──────── The records

(** The slot round robin looks at after [d] others. *)
Definition rr_slot (alpha : Z) (d : nat) : nat :=
  Z.to_nat ((alpha + 1 + Z.of_nat d) mod Z.of_nat NPROC).

Lemma round_robin_run h s :
  0 <= k_alpha s < Z.of_nat NPROC ->
  RoundRobin h s = Done (rr_slot (k_alpha s) 0) h (set_k_alpha (Z.of_nat (rr_slot (k_alpha s) 0)) s).
Proof.
  intros Ha. unfold RoundRobin. ksimpl. unfold rr_slot.
  assert (E : Z.rem (i32 (k_alpha s + 1)) (Z.of_nat NPROC) = (k_alpha s + 1 + Z.of_nat 0) mod Z.of_nat NPROC).
  { unfold NPROC in *. rewrite i32_id by lia. rewrite Z.rem_mod_nonneg by lia. f_equal. lia. }
  rewrite E, Z2Nat.id by (apply Z.mod_pos_bound; done). done.
Qed.

Lemma rr_body_run h s :
  0 <= k_alpha s < Z.of_nat NPROC ->
  scheduler_body RR h s =
  dispatch (rr_slot (k_alpha s) 0) (set_h_sie true h) (set_k_alpha (Z.of_nat (rr_slot (k_alpha s) 0)) s).
Proof.
  intros Ha. unfold scheduler_body, pick, intr_on. rewrite !bind_assoc. ksimpl. rewrite ?bind_assoc.
  krun (round_robin_run (set_h_sie true h) s Ha). by ksimpl.
Qed.

Lemma rr_slot_S alpha d : rr_slot (Z.of_nat (rr_slot alpha 0)) d = rr_slot alpha (S d).
Proof.
  unfold rr_slot. rewrite Z2Nat.id by (apply Z.mod_pos_bound; done). f_equal.
  rewrite <-Z.add_assoc, Zplus_mod_idemp_l. f_equal. lia.
Qed.

Lemma rr_progress d fuel h s x :
  idle h -> length (k_proc s) = NPROC -> 0 <= k_alpha s < Z.of_nat NPROC ->
  (forall e y, (e < d)%nat -> ~ runnable (k_proc s) (rr_slot (k_alpha s) e) y) ->
  runnable (k_proc s) (rr_slot (k_alpha s) d) x -> (d < fuel)%nat ->
  let j := rr_slot (k_alpha s) d in
  exists h' k, scheduler_loop RR fuel h s =
      Switch h' (set_k_proc (dispatched j x s) (set_k_alpha (Z.of_nat j) s)) k /\
    h_proc h' = Some j.
Proof.
  revert fuel h s. induction d as [|d IH]; intros fuel h s Hi Hl Ha Hskip Hr Hf j.
  all: destruct fuel as [|fuel]; [lia|]; cbn [scheduler_loop].
  all: rewrite (bind_eq _ _ _ _ _ _ _ (rr_body_run h s Ha)); pose proof (idle_intr_on h Hi) as Hi'.
  - destruct (dispatch_run j x (set_h_sie true h) (set_k_alpha (Z.of_nat j) s)) as (k & Ek & _);
      [done|done|by apply idle_notin|].
    krun Ek. eauto.
  - set (s' := set_k_alpha _ s). destruct (lookup_lt_is_Some_2 (k_proc s') (rr_slot (k_alpha s) 0)) as [y Hy].
    { simpl. rewrite Hl. unfold rr_slot. pose proof (Z.mod_pos_bound (k_alpha s + 1 + 0) (Z.of_nat NPROC)). lia. }
    assert (Es : dispatch (rr_slot (k_alpha s) 0) (set_h_sie true h) s' = Done tt (settle (set_h_sie true h)) s').
    { eapply dispatch_skip; [by apply idle_wf|by apply idle_notin|exact Hy|].
      intros E. apply (Hskip 0%nat y); [lia|]. done. }
    krun Es. destruct (IH fuel (settle (set_h_sie true h)) s') as (h' & k & E & Hp).
    + by apply idle_settle.
    + done.
    + simpl. unfold rr_slot. pose proof (Z.mod_pos_bound (k_alpha s + 1 + 0) (Z.of_nat NPROC)). lia.
    + intros e z He. simpl. rewrite rr_slot_S. apply Hskip. lia.
    + simpl. by rewrite rr_slot_S.
    + lia.
    + simpl in *. rewrite rr_slot_S in E, Hp. exists h', k. by rewrite E.
Qed.

End rr.

(** ** Examples *)

Lemma fcfs_picks_oldest_witness :
  (exists j y, fcfs demo_user_hart demo_two = Done j demo_user_hart demo_two /\
    runnable (k_proc demo_two) j y /\
    forall k z, runnable (k_proc demo_two) k z ->
      p_ctime y <= p_ctime z /\ ((j < k)%nat -> p_ctime y < p_ctime z)) /\
  fcfs demo_user_hart demo_two = Done 2%nat demo_user_hart demo_two.
Proof.
  split; [|vm_compute; reflexivity].
  apply (fcfs_picks_oldest demo_user_hart demo_two 1 demo_first); [reflexivity|split; reflexivity|].
  vm_compute. discriminate.
Defined.

Lemma pbs_picks_priority_witness :
  (exists j y, pbs_scheduler demo_user_hart demo_two = Done j demo_user_hart demo_two /\
    runnable (k_proc demo_two) j y /\
    forall k z, runnable (k_proc demo_two) k z -> ~ pbs_before z y /\ ((k < j)%nat -> pbs_before y z)) /\
  pbs_scheduler demo_user_hart demo_two = Done 2%nat demo_user_hart demo_two.
Proof.
  split; [|vm_compute; reflexivity].
  apply (pbs_picks_priority demo_user_hart demo_two 1 demo_first); [apply demo_two_wf|split; reflexivity].
Defined.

────────────────

Once you have read the records above, write them all out exactly.

◆ Expected answer
(** The slot round robin looks at after [d] others. *)
Definition rr_slot (alpha : Z) (d : nat) : nat :=
  Z.to_nat ((alpha + 1 + Z.of_nat d) mod Z.of_nat NPROC).

Lemma round_robin_run h s :
  0 <= k_alpha s < Z.of_nat NPROC ->
  RoundRobin h s = Done (rr_slot (k_alpha s) 0) h (set_k_alpha (Z.of_nat (rr_slot (k_alpha s) 0)) s).
Proof.
  intros Ha. unfold RoundRobin. ksimpl. unfold rr_slot.
  assert (E : Z.rem (i32 (k_alpha s + 1)) (Z.of_nat NPROC) = (k_alpha s + 1 + Z.of_nat 0) mod Z.of_nat NPROC).
  { unfold NPROC in *. rewrite i32_id by lia. rewrite Z.rem_mod_nonneg by lia. f_equal. lia. }
  rewrite E, Z2Nat.id by (apply Z.mod_pos_bound; done). done.
Qed.

Lemma rr_body_run h s :
  0 <= k_alpha s < Z.of_nat NPROC ->
  scheduler_body RR h s =
  dispatch (rr_slot (k_alpha s) 0) (set_h_sie true h) (set_k_alpha (Z.of_nat (rr_slot (k_alpha s) 0)) s).
Proof.
  intros Ha. unfold scheduler_body, pick, intr_on. rewrite !bind_assoc. ksimpl. rewrite ?bind_assoc.
  krun (round_robin_run (set_h_sie true h) s Ha). by ksimpl.
Qed.

Lemma rr_slot_S alpha d : rr_slot (Z.of_nat (rr_slot alpha 0)) d = rr_slot alpha (S d).
Proof.
  unfold rr_slot. rewrite Z2Nat.id by (apply Z.mod_pos_bound; done). f_equal.
  rewrite <-Z.add_assoc, Zplus_mod_idemp_l. f_equal. lia.
Qed.

Lemma rr_progress d fuel h s x :
  idle h -> length (k_proc s) = NPROC -> 0 <= k_alpha s < Z.of_nat NPROC ->
  (forall e y, (e < d)%nat -> ~ runnable (k_proc s) (rr_slot (k_alpha s) e) y) ->
  runnable (k_proc s) (rr_slot (k_alpha s) d) x -> (d < fuel)%nat ->
  let j := rr_slot (k_alpha s) d in
  exists h' k, scheduler_loop RR fuel h s =
      Switch h' (set_k_proc (dispatched j x s) (set_k_alpha (Z.of_nat j) s)) k /\
    h_proc h' = Some j.
Proof.
  revert fuel h s. induction d as [|d IH]; intros fuel h s Hi Hl Ha Hskip Hr Hf j.
  all: destruct fuel as [|fuel]; [lia|]; cbn [scheduler_loop].
  all: rewrite (bind_eq _ _ _ _ _ _ _ (rr_body_run h s Ha)); pose proof (idle_intr_on h Hi) as Hi'.
  - destruct (dispatch_run j x (set_h_sie true h) (set_k_alpha (Z.of_nat j) s)) as (k & Ek & _);
      [done|done|by apply idle_notin|].
    krun Ek. eauto.
  - set (s' := set_k_alpha _ s). destruct (lookup_lt_is_Some_2 (k_proc s') (rr_slot (k_alpha s) 0)) as [y Hy].
    { simpl. rewrite Hl. unfold rr_slot. pose proof (Z.mod_pos_bound (k_alpha s + 1 + 0) (Z.of_nat NPROC)). lia. }
    assert (Es : dispatch (rr_slot (k_alpha s) 0) (set_h_sie true h) s' = Done tt (settle (set_h_sie true h)) s').
    { eapply dispatch_skip; [by apply idle_wf|by apply idle_notin|exact Hy|].
      intros E. apply (Hskip 0%nat y); [lia|]. done. }
    krun Es. destruct (IH fuel (settle (set_h_sie true h)) s') as (h' & k & E & Hp).
    + by apply idle_settle.
    + done.
    + simpl. unfold rr_slot. pose proof (Z.mod_pos_bound (k_alpha s + 1 + 0) (Z.of_nat NPROC)). lia.
    + intros e z He. simpl. rewrite rr_slot_S. apply Hskip. lia.
    + simpl. by rewrite rr_slot_S.
    + lia.
    + simpl in *. rewrite rr_slot_S in E, Hp. exists h', k. by rewrite E.
Qed.

End rr.

(** ** Examples *)

Lemma fcfs_picks_oldest_witness :
  (exists j y, fcfs demo_user_hart demo_two = Done j demo_user_hart demo_two /\
    runnable (k_proc demo_two) j y /\
    forall k z, runnable (k_proc demo_two) k z ->
      p_ctime y <= p_ctime z /\ ((j < k)%nat -> p_ctime y < p_ctime z)) /\
  fcfs demo_user_hart demo_two = Done 2%nat demo_user_hart demo_two.
Proof.
  split; [|vm_compute; reflexivity].
  apply (fcfs_picks_oldest demo_user_hart demo_two 1 demo_first); [reflexivity|split; reflexivity|].
  vm_compute. discriminate.
Defined.

Lemma pbs_picks_priority_witness :
  (exists j y, pbs_scheduler demo_user_hart demo_two = Done j demo_user_hart demo_two /\
    runnable (k_proc demo_two) j y /\
    forall k z, runnable (k_proc demo_two) k z -> ~ pbs_before z y /\ ((k < j)%nat -> pbs_before y z)) /\
  pbs_scheduler demo_user_hart demo_two = Done 2%nat demo_user_hart demo_two.
Proof.
  split; [|vm_compute; reflexivity].
  apply (pbs_picks_priority demo_user_hart demo_two 1 demo_first); [apply demo_two_wf|split; reflexivity].
Defined.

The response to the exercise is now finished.